Lemma row_without_version_witness :
  exists r,
    row EntityVersionUtils.isMajorVersion "all" "1.1" (JNull : Json.value) 0
    = Some r
    /\ versionLabel r = "vNaN".
Proof.
  assert (forall props : list (string * Json.value),
            (JNull : Json.value) = JObject props ->
            Js.lookupProperty "version" props = JUndefined) as Hnull
    by (intros props Hprops; discriminate Hprops).
  destruct (row_without_version (H := referenceHost)
              EntityVersionUtils.isMajorVersion "all" "1.1" JNull 0 Hnull)
    as (_ & _ & Hmade & Hlabel).
  assert (is_Some (row EntityVersionUtils.isMajorVersion "all" "1.1"
                     (JNull : Json.value) 0)) as [r Hr].
  { apply Hmade. split_and!; vm_compute; eexists; reflexivity. }
  exists r. exact (conj Hr (Hlabel r Hr)).
Defined.

End MoreTimeLineSamples.

Section MoreFeedSamples.
Import ActivityFeedList Samples.

Lemma threads_not_empty : feedList (feedProps threads) <> [].
Proof. discriminate. Defined.

Lemma separators_are_days_witness :
  separatorLabels (render twoDays (feedProps threads) expanded5)
  = ["Today"; "Yesterday"].
Proof.
  exact (separators_are_days Owner twoDays (feedProps threads) expanded5
           _ _ eq_refl threads_not_empty).
Defined.

Lemma threadCards_by_day_witness :
  threadCards (render twoDays (feedProps threads) expanded5)
  = ["t2"; "t0"; "t5"].
Proof.
  exact (threadCards_by_day Owner twoDays (feedProps threads) expanded5
           _ _ eq_refl threads_not_empty).
Defined.

Lemma twoDays_labels (f : DatedThread) :
  f ∈ (twoDays threads).1 -> relativeDay f ∈ (twoDays threads).2.
Proof.
  cbn. intros Hf.
  apply elem_of_cons in Hf as [-> | Hf]; [apply elem_of_cons; right; by left|].
  apply elem_of_cons in Hf as [-> | Hf]; [by left|].
  apply elem_of_cons in Hf as [-> | Hf]; [by left|].
  by apply elem_of_nil in Hf.
Defined.

Lemma twoDays_distinct : NoDup (twoDays threads).2.
Proof.
  apply NoDup_cons. split.
  - intros Hin. apply list_elem_of_singleton in Hin. discriminate Hin.
  - apply NoDup_singleton.
Defined.

Lemma threadCards_once_witness :
  threadCards (render twoDays (feedProps threads) expanded5)
  ≡ₚ ["t5"; "t2"; "t0"].
Proof.
  exact (threadCards_once Owner twoDays (feedProps threads) expanded5
           _ _ eq_refl threads_not_empty twoDays_distinct twoDays_labels).
Defined.

Lemma editors_selected_witness :
  (1 <= editors (render twoDays (feedProps threads) expanded5))%nat
  /\ (editors (render twoDays (feedProps threads) expanded5) <= 1)%nat.
Proof.
  destruct (editors_selected Owner twoDays (feedProps threads) expanded5
              _ _ eq_refl threads_not_empty) as (_ & Hone & Hmost).
  split.
  - apply (Hone {| thread := thread5; relativeDay := "Yesterday" |}).
    + by left.
    + apply elem_of_cons. right. by left.
    + reflexivity.
  - apply Hmost; [exact twoDays_distinct|].
    cbn. apply NoDup_cons. split.
    { intros Hin. apply elem_of_cons in Hin as [Hin|Hin]; [discriminate Hin|].
      apply list_elem_of_singleton in Hin. discriminate Hin. }
    apply NoDup_cons. split.
    { intros Hin. apply list_elem_of_singleton in Hin. discriminate Hin. }
    apply NoDup_singleton.
Defined.

Lemma thread5_listed : thread5 ∈ feedList (feedProps threads).
Proof. by left. Defined.

Lemma viewAll_shows_panel_witness :
  panels (render twoDays (feedProps threads)
            (viewAllClick (feedProps threads) expanded5))
  = [(thread5, true)].
Proof.
  destruct (viewAll_shows_panel Owner twoDays (feedProps threads) expanded5
              thread5 thread5_listed eq_refl eq_refl)
    as (t' & Hfind & _ & _ & Hpanels).
  injection Hfind as <-. exact Hpanels.
Defined.

Lemma escape_after_viewAll_witness :
  state (keydown "Escape" clicked5) = expanded5
  /\ panels (render twoDays (feedProps threads)
               (state (keydown "Escape" clicked5))) = [].
Proof.
  destruct (escape_after_viewAll Owner twoDays
              {| props := feedProps threads;
                 state := expanded5;
                 keydownListener := true |} eq_refl)
    as (_ & Hpanels & Hback).
  exact (conj (Hback eq_refl eq_refl) Hpanels).
Defined.

Lemma feedListChange_keeps_witness :
  state (feedListChange [thread2; thread0] panel5) = state panel5
  /\ panels (render twoDays (props (feedListChange [thread2; thread0] panel5))
               (state (feedListChange [thread2; thread0] panel5)))
     = [(thread5, true)].
Proof.
  assert (forall t, t ∈ [thread2; thread0] ->
                    id t <> selctedThreadId (state panel5)) as Hnone.
  { intros t Ht.
    apply elem_of_cons in Ht as [-> | Ht]; [discriminate|].
    apply elem_of_cons in Ht as [-> | Ht]; [discriminate|].
    by apply elem_of_nil in Ht. }
  destruct (feedListChange_keeps Owner twoDays panel5 [thread2; thread0]
              Hnone) as (Hstate & _ & _ & Hpanel).
  split; [exact Hstate|].
  apply Hpanel; [reflexivity|discriminate|reflexivity|reflexivity].
Defined.

Lemma mount_view_witness :
  state (mount (feedProps threads)) = initialState
  /\ editors (render twoDays (feedProps threads)
                (state (mount (feedProps threads)))) = 0%nat.
Proof.
  assert (forall t, t ∈ threads -> id t <> "") as Hids.
  { intros t Ht.
    apply elem_of_cons in Ht as [-> | Ht]; [discriminate|].
    apply elem_of_cons in Ht as [-> | Ht]; [discriminate|].
    apply elem_of_cons in Ht as [-> | Ht]; [discriminate|].
    by apply elem_of_nil in Ht. }
  assert (forall f, f ∈ (twoDays threads).1 -> id (thread f) <> "")
    as Hupdated.
  { intros f Hf.
    apply elem_of_cons in Hf as [-> | Hf]; [discriminate|].
    apply elem_of_cons in Hf as [-> | Hf]; [discriminate|].
    apply elem_of_cons in Hf as [-> | Hf]; [discriminate|].
    by apply elem_of_nil in Hf. }
  destruct (mount_view Owner twoDays (feedProps threads) _ _ eq_refl
              threads_not_empty Hids Hupdated)
    as (Hstate & _ & _ & Heditors).
  exact (conj Hstate Heditors).
Defined.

REQUIRED ACTION: When you reach the line containing "right. by left." in the data above, start copying exactly, and stop after the line containing "clicked5) = expanded5".

ANSWER AREA:
    + apply elem_of_cons. right. by left.
    + reflexivity.
  - apply Hmost; [exact twoDays_distinct|].
    cbn. apply NoDup_cons. split.
    { intros Hin. apply elem_of_cons in Hin as [Hin|Hin]; [discriminate Hin|].
      apply list_elem_of_singleton in Hin. discriminate Hin. }
    apply NoDup_cons. split.
    { intros Hin. apply list_elem_of_singleton in Hin. discriminate Hin. }
    apply NoDup_singleton.
Defined.

Lemma thread5_listed : thread5 ∈ feedList (feedProps threads).
Proof. by left. Defined.

Lemma viewAll_shows_panel_witness :
  panels (render twoDays (feedProps threads)
            (viewAllClick (feedProps threads) expanded5))
  = [(thread5, true)].
Proof.
  destruct (viewAll_shows_panel Owner twoDays (feedProps threads) expanded5
              thread5 thread5_listed eq_refl eq_refl)
    as (t' & Hfind & _ & _ & Hpanels).
  injection Hfind as <-. exact Hpanels.
Defined.

Lemma escape_after_viewAll_witness :
  state (keydown "Escape" clicked5) = expanded5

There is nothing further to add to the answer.